(Beginning of Records for the exercise)

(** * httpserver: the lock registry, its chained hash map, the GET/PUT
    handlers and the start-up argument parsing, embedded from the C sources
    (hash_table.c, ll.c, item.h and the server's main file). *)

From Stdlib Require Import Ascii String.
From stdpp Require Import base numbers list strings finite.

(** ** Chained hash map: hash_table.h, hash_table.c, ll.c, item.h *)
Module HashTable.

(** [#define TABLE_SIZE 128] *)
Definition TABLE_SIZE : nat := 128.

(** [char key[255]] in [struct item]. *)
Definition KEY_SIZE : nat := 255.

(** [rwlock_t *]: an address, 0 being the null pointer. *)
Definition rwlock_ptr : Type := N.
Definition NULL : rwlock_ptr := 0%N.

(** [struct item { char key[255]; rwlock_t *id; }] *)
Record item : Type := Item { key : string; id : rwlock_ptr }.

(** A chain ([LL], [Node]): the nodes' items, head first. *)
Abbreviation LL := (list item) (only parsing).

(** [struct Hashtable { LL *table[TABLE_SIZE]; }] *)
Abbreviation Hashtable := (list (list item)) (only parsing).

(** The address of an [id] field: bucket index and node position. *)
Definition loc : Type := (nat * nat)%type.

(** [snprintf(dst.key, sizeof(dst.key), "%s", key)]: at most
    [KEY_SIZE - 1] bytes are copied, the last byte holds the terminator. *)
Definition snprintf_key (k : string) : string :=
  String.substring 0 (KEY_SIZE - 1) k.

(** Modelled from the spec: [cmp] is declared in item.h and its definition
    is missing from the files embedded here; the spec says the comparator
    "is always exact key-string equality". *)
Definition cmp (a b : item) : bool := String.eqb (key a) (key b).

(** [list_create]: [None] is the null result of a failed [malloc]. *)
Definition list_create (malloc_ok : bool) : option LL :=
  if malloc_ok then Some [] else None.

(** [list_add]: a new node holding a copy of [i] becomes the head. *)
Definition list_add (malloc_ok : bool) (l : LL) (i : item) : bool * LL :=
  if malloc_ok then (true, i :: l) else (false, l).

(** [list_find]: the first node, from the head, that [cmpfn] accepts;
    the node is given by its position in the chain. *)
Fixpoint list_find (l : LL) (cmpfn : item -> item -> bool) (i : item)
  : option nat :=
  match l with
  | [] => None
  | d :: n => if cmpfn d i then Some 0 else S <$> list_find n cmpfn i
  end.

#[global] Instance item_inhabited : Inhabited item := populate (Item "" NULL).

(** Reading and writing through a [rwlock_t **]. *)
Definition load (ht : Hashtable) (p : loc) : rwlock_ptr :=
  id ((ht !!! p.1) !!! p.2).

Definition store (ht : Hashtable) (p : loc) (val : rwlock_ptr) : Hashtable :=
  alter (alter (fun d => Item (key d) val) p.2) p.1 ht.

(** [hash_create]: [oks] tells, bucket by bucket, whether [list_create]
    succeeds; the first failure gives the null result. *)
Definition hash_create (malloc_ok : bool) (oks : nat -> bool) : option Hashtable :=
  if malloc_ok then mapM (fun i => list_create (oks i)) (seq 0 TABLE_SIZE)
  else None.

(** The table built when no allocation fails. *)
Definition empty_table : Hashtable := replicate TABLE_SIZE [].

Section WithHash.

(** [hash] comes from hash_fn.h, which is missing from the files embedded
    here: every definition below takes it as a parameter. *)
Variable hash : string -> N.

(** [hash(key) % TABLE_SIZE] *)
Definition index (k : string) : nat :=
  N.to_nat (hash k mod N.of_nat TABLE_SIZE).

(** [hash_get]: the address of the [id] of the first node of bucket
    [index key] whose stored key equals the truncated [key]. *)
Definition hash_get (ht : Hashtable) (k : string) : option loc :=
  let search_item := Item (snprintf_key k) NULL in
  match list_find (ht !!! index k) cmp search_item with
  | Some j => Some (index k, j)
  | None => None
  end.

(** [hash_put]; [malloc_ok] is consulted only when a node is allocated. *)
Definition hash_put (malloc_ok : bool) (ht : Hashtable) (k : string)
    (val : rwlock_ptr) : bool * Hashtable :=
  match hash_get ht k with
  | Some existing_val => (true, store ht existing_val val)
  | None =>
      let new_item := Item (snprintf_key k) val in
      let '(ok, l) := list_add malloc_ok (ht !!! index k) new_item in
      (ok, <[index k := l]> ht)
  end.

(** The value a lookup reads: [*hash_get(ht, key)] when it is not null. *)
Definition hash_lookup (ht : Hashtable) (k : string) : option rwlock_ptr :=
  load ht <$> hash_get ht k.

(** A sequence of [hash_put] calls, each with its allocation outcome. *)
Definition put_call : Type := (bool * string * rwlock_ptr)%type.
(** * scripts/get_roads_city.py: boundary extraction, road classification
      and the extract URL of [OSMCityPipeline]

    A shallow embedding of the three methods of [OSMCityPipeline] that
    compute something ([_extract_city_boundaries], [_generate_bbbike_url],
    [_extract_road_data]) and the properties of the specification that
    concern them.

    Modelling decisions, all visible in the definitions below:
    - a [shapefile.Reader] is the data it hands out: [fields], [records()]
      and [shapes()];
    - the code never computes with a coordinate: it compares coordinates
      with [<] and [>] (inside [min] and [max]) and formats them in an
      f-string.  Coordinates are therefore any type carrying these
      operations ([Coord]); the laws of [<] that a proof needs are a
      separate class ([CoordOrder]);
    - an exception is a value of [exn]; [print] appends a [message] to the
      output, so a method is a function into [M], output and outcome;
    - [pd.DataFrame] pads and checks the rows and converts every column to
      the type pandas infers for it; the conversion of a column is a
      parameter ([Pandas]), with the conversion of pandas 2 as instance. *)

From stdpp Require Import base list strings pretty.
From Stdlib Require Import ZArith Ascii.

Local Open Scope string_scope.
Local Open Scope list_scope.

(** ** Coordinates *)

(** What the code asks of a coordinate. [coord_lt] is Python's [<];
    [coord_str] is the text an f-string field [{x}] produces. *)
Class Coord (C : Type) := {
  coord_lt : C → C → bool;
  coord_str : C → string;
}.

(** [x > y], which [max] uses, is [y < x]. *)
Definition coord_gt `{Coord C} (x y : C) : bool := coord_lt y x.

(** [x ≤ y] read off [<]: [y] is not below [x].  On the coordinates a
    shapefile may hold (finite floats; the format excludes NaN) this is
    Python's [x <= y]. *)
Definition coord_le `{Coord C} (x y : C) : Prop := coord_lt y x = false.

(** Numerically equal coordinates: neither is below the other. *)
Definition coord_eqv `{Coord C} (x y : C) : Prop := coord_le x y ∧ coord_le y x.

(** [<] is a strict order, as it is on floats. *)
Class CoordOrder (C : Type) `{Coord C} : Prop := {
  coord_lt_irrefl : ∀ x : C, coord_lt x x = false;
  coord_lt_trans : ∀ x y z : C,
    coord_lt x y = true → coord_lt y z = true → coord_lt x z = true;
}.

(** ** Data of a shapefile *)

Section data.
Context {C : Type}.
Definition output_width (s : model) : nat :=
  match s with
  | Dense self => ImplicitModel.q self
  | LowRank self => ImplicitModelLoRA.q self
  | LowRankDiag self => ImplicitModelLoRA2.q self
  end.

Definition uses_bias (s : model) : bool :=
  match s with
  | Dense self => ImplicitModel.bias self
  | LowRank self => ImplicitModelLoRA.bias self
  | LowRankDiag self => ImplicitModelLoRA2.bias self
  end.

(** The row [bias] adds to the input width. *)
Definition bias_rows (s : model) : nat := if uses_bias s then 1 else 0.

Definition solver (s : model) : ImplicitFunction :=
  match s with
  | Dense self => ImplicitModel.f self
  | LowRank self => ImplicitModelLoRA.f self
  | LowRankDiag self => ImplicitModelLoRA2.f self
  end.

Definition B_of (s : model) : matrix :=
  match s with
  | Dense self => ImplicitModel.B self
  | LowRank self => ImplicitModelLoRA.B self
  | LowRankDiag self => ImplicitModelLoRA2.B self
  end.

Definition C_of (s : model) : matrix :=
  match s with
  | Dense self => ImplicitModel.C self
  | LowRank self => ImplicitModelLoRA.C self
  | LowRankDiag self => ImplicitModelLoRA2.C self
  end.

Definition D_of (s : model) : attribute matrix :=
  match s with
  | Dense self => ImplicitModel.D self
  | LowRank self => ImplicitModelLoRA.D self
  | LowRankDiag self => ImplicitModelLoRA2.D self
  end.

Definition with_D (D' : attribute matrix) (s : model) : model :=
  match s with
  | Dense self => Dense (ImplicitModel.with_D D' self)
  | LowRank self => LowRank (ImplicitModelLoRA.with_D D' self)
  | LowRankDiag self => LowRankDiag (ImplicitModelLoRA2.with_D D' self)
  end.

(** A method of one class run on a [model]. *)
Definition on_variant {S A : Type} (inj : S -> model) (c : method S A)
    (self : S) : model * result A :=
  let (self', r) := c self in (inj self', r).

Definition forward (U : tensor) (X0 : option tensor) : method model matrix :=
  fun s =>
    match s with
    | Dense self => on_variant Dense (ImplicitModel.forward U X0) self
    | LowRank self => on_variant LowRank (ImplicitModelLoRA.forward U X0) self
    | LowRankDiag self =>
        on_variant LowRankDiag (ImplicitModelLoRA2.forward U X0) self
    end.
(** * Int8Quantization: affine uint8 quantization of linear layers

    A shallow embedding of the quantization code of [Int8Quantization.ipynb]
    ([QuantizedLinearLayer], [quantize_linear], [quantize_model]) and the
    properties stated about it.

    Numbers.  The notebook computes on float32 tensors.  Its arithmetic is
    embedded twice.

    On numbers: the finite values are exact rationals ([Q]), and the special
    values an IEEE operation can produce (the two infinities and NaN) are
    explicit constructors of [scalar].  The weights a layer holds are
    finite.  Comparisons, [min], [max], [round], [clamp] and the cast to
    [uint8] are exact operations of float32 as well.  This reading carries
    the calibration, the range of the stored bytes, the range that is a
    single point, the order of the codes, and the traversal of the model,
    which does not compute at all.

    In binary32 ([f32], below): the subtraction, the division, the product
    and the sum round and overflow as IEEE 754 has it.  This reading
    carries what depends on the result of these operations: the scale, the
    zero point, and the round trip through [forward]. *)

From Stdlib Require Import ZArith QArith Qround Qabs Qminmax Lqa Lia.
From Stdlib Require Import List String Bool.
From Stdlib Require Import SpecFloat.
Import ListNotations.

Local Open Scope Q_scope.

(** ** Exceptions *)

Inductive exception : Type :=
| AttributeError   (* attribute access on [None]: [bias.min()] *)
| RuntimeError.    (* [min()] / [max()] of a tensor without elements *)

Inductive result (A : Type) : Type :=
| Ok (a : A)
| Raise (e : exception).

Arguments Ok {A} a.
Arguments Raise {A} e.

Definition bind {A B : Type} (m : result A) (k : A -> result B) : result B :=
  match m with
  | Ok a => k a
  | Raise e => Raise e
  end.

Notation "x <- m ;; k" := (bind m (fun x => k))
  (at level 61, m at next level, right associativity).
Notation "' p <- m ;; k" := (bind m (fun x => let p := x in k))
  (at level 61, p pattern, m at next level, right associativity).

(End of Records for the exercise)
(Beginning of Records for the exercise)

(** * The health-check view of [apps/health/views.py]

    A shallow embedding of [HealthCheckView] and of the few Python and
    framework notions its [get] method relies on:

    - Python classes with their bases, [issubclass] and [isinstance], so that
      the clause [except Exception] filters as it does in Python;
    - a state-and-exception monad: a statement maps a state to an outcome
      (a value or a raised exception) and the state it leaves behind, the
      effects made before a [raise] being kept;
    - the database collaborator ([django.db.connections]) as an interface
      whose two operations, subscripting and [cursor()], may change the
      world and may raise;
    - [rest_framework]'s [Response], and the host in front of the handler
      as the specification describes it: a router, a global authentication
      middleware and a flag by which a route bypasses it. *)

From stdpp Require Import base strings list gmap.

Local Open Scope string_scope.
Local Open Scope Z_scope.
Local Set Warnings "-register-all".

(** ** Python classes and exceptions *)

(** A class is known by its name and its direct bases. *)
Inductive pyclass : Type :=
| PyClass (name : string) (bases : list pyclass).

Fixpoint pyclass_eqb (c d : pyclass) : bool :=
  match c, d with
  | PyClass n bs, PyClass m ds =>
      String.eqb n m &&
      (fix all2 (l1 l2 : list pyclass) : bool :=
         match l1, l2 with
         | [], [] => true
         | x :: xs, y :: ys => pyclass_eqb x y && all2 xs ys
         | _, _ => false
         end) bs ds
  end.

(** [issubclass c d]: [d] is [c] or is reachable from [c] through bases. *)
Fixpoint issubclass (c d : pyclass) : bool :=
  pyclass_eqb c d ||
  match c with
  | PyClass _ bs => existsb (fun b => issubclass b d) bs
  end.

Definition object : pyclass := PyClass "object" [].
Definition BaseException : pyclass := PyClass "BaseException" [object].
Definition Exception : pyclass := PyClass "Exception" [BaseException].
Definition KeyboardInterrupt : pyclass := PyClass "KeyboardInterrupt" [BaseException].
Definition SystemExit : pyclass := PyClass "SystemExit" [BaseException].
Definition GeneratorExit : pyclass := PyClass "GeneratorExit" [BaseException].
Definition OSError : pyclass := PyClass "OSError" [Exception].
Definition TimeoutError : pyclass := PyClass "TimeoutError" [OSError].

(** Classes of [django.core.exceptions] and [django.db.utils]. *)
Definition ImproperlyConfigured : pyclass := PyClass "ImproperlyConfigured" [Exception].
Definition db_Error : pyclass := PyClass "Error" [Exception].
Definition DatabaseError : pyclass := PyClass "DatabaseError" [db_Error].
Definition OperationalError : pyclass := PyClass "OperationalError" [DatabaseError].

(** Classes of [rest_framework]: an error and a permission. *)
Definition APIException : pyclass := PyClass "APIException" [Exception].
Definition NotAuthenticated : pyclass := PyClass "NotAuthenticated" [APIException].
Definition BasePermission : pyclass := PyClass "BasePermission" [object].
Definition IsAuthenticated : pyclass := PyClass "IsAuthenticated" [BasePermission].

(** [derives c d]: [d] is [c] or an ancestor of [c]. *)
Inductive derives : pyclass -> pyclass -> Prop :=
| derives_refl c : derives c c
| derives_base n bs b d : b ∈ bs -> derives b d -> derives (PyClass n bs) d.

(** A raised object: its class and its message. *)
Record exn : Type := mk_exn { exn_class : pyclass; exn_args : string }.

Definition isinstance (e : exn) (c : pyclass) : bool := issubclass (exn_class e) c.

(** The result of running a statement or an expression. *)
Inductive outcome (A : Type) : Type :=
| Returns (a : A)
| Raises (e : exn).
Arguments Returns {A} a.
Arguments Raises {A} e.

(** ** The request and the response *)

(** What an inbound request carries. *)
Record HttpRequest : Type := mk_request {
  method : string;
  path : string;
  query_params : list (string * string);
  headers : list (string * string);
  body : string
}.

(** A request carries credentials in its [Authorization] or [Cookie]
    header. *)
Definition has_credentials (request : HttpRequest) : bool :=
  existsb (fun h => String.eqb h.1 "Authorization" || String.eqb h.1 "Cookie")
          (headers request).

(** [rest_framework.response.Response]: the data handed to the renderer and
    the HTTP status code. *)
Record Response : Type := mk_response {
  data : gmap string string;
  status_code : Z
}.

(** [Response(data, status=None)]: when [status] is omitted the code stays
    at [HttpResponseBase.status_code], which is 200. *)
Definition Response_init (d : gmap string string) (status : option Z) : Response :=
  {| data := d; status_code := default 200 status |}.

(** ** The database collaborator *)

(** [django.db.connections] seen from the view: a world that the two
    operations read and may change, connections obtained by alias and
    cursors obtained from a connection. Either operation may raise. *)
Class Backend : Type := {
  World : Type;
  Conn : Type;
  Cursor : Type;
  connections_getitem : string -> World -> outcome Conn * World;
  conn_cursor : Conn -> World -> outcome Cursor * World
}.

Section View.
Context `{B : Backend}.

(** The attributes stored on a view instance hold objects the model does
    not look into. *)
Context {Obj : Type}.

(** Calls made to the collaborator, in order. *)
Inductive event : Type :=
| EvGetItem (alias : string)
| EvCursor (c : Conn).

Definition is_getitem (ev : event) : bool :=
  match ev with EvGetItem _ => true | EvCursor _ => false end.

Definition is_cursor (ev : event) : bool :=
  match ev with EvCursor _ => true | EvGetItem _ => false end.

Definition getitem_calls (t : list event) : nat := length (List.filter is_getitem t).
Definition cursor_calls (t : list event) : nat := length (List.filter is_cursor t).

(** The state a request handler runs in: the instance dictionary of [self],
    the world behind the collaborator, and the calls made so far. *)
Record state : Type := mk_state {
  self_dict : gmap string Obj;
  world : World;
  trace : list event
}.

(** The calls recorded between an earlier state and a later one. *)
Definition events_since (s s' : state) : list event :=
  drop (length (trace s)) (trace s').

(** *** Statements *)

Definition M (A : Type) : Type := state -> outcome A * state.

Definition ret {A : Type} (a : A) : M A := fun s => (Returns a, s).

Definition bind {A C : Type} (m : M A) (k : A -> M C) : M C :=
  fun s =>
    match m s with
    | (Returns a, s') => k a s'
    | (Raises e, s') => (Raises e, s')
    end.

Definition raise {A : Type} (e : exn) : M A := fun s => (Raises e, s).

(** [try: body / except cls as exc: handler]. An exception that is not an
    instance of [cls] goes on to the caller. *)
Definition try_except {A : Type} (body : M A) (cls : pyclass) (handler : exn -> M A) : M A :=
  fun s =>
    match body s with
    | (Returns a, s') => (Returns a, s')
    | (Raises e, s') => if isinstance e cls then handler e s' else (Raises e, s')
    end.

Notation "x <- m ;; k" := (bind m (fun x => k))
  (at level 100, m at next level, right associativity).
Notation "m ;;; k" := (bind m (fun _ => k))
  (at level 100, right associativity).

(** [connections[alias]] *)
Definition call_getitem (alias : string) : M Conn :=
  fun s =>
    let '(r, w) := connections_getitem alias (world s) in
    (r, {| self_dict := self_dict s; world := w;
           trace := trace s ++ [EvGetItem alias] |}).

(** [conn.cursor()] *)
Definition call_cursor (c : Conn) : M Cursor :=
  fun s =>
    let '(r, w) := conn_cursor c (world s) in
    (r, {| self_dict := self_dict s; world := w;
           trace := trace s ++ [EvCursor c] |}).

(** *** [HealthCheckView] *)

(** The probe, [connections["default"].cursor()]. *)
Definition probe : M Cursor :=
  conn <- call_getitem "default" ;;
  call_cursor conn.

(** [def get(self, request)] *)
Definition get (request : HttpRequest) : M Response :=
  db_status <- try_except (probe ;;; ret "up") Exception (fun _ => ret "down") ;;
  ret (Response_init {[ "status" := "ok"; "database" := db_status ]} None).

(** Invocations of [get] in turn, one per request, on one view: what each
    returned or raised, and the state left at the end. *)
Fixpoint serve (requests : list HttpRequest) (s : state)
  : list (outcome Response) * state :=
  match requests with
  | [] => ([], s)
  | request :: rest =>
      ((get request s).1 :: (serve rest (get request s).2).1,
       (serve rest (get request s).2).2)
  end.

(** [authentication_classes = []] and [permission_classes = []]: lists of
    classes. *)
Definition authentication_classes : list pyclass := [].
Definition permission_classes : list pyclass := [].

(End of Records for the exercise)

Please make an exact copy of the lines above from the line with "(ImplicitModelLoRA.forward U X0) self" through the line with "(m : result", both ends included.

    | LowRank self => on_variant LowRank (ImplicitModelLoRA.forward U X0) self
    | LowRankDiag self =>
        on_variant LowRankDiag (ImplicitModelLoRA2.forward U X0) self
    end.
(** * Int8Quantization: affine uint8 quantization of linear layers

    A shallow embedding of the quantization code of [Int8Quantization.ipynb]
    ([QuantizedLinearLayer], [quantize_linear], [quantize_model]) and the
    properties stated about it.

    Numbers.  The notebook computes on float32 tensors.  Its arithmetic is
    embedded twice.

    On numbers: the finite values are exact rationals ([Q]), and the special
    values an IEEE operation can produce (the two infinities and NaN) are
    explicit constructors of [scalar].  The weights a layer holds are
    finite.  Comparisons, [min], [max], [round], [clamp] and the cast to
    [uint8] are exact operations of float32 as well.  This reading carries
    the calibration, the range of the stored bytes, the range that is a
    single point, the order of the codes, and the traversal of the model,
    which does not compute at all.

    In binary32 ([f32], below): the subtraction, the division, the product
    and the sum round and overflow as IEEE 754 has it.  This reading
    carries what depends on the result of these operations: the scale, the
    zero point, and the round trip through [forward]. *)

From Stdlib Require Import ZArith QArith Qround Qabs Qminmax Lqa Lia.
From Stdlib Require Import List String Bool.
From Stdlib Require Import SpecFloat.
Import ListNotations.

Local Open Scope Q_scope.

(** ** Exceptions *)

Inductive exception : Type :=
| AttributeError   (* attribute access on [None]: [bias.min()] *)
| RuntimeError.    (* [min()] / [max()] of a tensor without elements *)

Inductive result (A : Type) : Type :=
| Ok (a : A)
| Raise (e : exception).

Arguments Ok {A} a.
Arguments Raise {A} e.

Definition bind {A B : Type} (m : result A) (k : A -> result B) : result B :=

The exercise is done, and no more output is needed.